Samuel's fingers flew across the telegraph key, tapping out a message in Morse code. He was fourteen years old and worked as a telegraph operator in a small town in Kansas. It was 1875, and the telegraph was the fastest way to send messages across long distances.
Tap-tap-tap. Tap. Tap-tap. Each letter had its own pattern of short taps and long taps. Samuel had memorized the entire code. He could send and receive messages as fast as most adults.
The telegraph wire stretched from his office all the way to cities in the East. Messages that once took weeks to deliver by horseback now arrived in minutes. Samuel thought it was like magic.
The telegraph key clicked, and Samuel grabbed his pencil. An incoming message! He listened carefully to the pattern of clicks and wrote down each letter. "TRAIN DELAYED STOP WILL ARRIVE THREE HOURS LATE STOP."
Samuel handed the note to Mr. Henderson, the stationmaster. "Good work, Samuel," Mr. Henderson said. "Your Morse code is getting faster every day." Samuel felt proud. Last year he had been just a boy running errands.

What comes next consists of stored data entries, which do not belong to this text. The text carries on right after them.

(** * The Hybrid Support Bot: chunking, indexing and retrieval pipeline

    A shallow embedding of [src/pdf_parser.py], [src/vector_store.py],
    [src/llm_interface.py] and [src/query_system.py], and the properties
    of the pipeline stated over it.

    Conventions of the embedding.
    - A Python [str] is a [text], a list of characters.  A character is a
      code point below 256 (Rocq's [ascii]); Python's Unicode predicates
      ([str.isspace], [str.lower], the classes of [re]) are written out on
      that range.
    - The external collaborators (embedding model, vector index search,
      wall clock, generation service) are parameters of the development.
    - Console output ([print]) is not part of the model. *)

From Stdlib Require Import Ascii String NArith ZArith Lia.
From Stdlib Require Import DecimalString DecimalNat.
From stdpp Require Import gmap strings list sorting.

Set Default Proof Using "Type".

(** ** Python strings *)

Definition text := list ascii.

(** A string literal of the source. *)
Definition str (s : string) : text := list_ascii_of_string s.

Definition ord (c : ascii) : N := N_of_ascii c.
Definition chr (n : N) : ascii := ascii_of_N n.

Definition in_range (lo hi : ascii) (c : ascii) : bool :=
  ((ord lo <=? ord c) && (ord c <=? ord hi))%N.

Definition is_char (x : ascii) (c : ascii) : bool := (ord x =? ord c)%N.

Definition is_newline : ascii -> bool := is_char "010".

(** [str.isspace] on one character, which is also the class [\s] of [re]
    on a [str] pattern: TAB..CR, FS..US, SPACE, NEL and NBSP. *)
Definition isspace (c : ascii) : bool :=
  (((9 <=? ord c) && (ord c <=? 13)) || ((28 <=? ord c) && (ord c <=? 32))
   || (ord c =? 133) || (ord c =? 160))%N.

(** The class [\d]: the only decimal digits below 256 are 0..9. *)
Definition isdigit : ascii -> bool := in_range "0" "9".

(** [str.lower] on one character. *)
Definition lower_char (c : ascii) : ascii :=
  if (in_range "A" "Z" c
      || ((192 <=? ord c) && (ord c <=? 222) && negb (ord c =? 215)))%N
  then chr (ord c + 32) else c.

(** [str.upper] on one character; the three lower-case letters below 256
    whose upper case lies above 255 (or is two letters) are left alone. *)
Definition upper_char (c : ascii) : ascii :=
  if (in_range "a" "z" c
      || ((224 <=? ord c) && (ord c <=? 254) && negb (ord c =? 247)))%N
  then chr (ord c - 32) else c.

Definition lower (s : text) : text := map lower_char s.

Definition is_cased (c : ascii) : bool :=
  negb (is_char (lower_char c) c) || negb (is_char (upper_char c) c).

(** [str.title]: a cased character is upper-cased when it follows an
    uncased one (or starts the string) and lower-cased otherwise.  The
    source applies it to phrases of ASCII letters and spaces. *)
Fixpoint title_from (previous_is_cased : bool) (s : text) : text :=
  match s with
  | [] => []
  | c :: s' =>
      (if previous_is_cased then lower_char c else upper_char c)
        :: title_from (is_cased c) s'
  end.

Definition title : text -> text := title_from false.

Fixpoint lstrip (s : text) : text :=
  match s with
  | [] => []
  | c :: s' => if isspace c then lstrip s' else s
  end.

Definition rstrip (s : text) : text := reverse (lstrip (reverse s)).

(** [str.strip()] *)
Definition strip (s : text) : text := rstrip (lstrip s).

(** Truth value of a [str]: the empty string is false. *)
Definition truthy (s : text) : bool :=
  match s with [] => false | _ :: _ => true end.

(** [str.split()] without argument: the maximal runs of non-blank
    characters.  [cur] is the run being read, last character first. *)
Fixpoint split_acc (cur : text) (s : text) : list text :=
  match s with
  | [] => match cur with [] => [] | _ :: _ => [reverse cur] end
  | c :: s' =>
      if isspace c
      then match cur with
           | [] => split_acc [] s'
           | _ :: _ => reverse cur :: split_acc [] s'
           end
      else split_acc (c :: cur) s'
  end.

Definition split_ws : text -> list text := split_acc [].

(** [sep.join(parts)] *)
Fixpoint join (sep : text) (parts : list text) : text :=
  match parts with
  | [] => []
  | [p] => p
  | p :: ps => p ++ sep ++ join sep ps
  end.

(** [s.split(sep)] for a one-character separator. *)
Fixpoint split_on (sep : ascii) (cur : text) (s : text) : list text :=
  match s with
  | [] => [reverse cur]
  | c :: s' =>
      if is_char sep c then reverse cur :: split_on sep [] s'
      else split_on sep (c :: cur) s'
  end.

Definition split_lines (s : text) : list text := split_on "010" [] s.

(** [l[-n:]] *)
Definition last_n {A} (n : nat) (l : list A) : list A :=
  drop (length l - n) l.

(** [l[i:j]] for [0 <= i] and [0 <= j] *)
Definition slice {A} (i j : nat) (l : list A) : list A :=
  take (j - i) (drop i l).

Fixpoint starts_with (p s : text) : bool :=
  match p, s with
  | [], _ => true
  | _ :: _, [] => false
  | x :: p', y :: s' => is_char x y && starts_with p' s'
  end.

(** [p in s] on strings *)
Fixpoint contains (p s : text) : bool :=
  starts_with p s
  || match s with [] => false | _ :: s' => contains p s' end.

Definition text_eqb (a b : text) : bool := bool_decide (a = b).

(** Comparison of [str] values, as [sorted] uses it: lexicographic on
    code points. *)
Fixpoint text_leb (a b : text) : bool :=
  match a, b with
  | [], _ => true
  | _ :: _, [] => false
  | x :: a', y :: b' =>
      if (ord x <? ord y)%N then true
      else if (ord x =? ord y)%N then text_leb a' b' else false
  end.

Definition text_le (a b : text) : Prop := text_leb a b = true.

Global Instance text_le_dec : RelDecision text_le.
Proof. intros a b. unfold text_le. apply _. Defined.

(** [sorted(l)] on a list of strings *)
Definition sorted (l : list text) : list text := merge_sort text_le l.

(** [str(n)] for a natural number *)
Definition decimal (n : nat) : text :=
  list_ascii_of_string (NilEmpty.string_of_uint (Nat.to_uint n)).

(** ** Regular expressions

    The fragment of Python's [re] that the sources use, with its
    backtracking semantics: the alternatives are tried in the order of the
    pattern and every repetition is greedy. *)

Inductive regex : Type :=
| Eps
| Chr (p : ascii -> bool)        (* one character of a class *)
| Seq (r1 r2 : regex)
| Alt (r1 r2 : regex)
| Rep (lo : nat) (hi : option nat) (r : regex)   (* r{lo,hi}, greedy *)
| Group (r : regex)              (* the capturing group 1 *)
| Bol                            (* ^ under re.MULTILINE *)
| Eol                            (* $ under re.MULTILINE *)
| Behind (p : ascii -> bool).    (* (?<=[...]) on one character *)

(** The state of a match attempt: the text already passed (last character
    first), the text still ahead, and the contents of group 1. *)
Record mstate : Type := MState {
  passed : text;
  ahead : text;
  group1 : option text
}.

Definition more_allowed (n : nat) (hi : option nat) : bool :=
  match hi with None => true | Some h => n <? h end.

A farmer burst into the office. "I need to send a telegram to my brother in Chicago!" Samuel wrote the message: "Father is ill. Come home soon." It would cost fifty cents. Samuel tapped out the message and imagined another operator in Chicago writing the same words.
Samuel looked at the telegraph key with wonder. This small machine connected people across vast distances. He was part of something that was changing the world.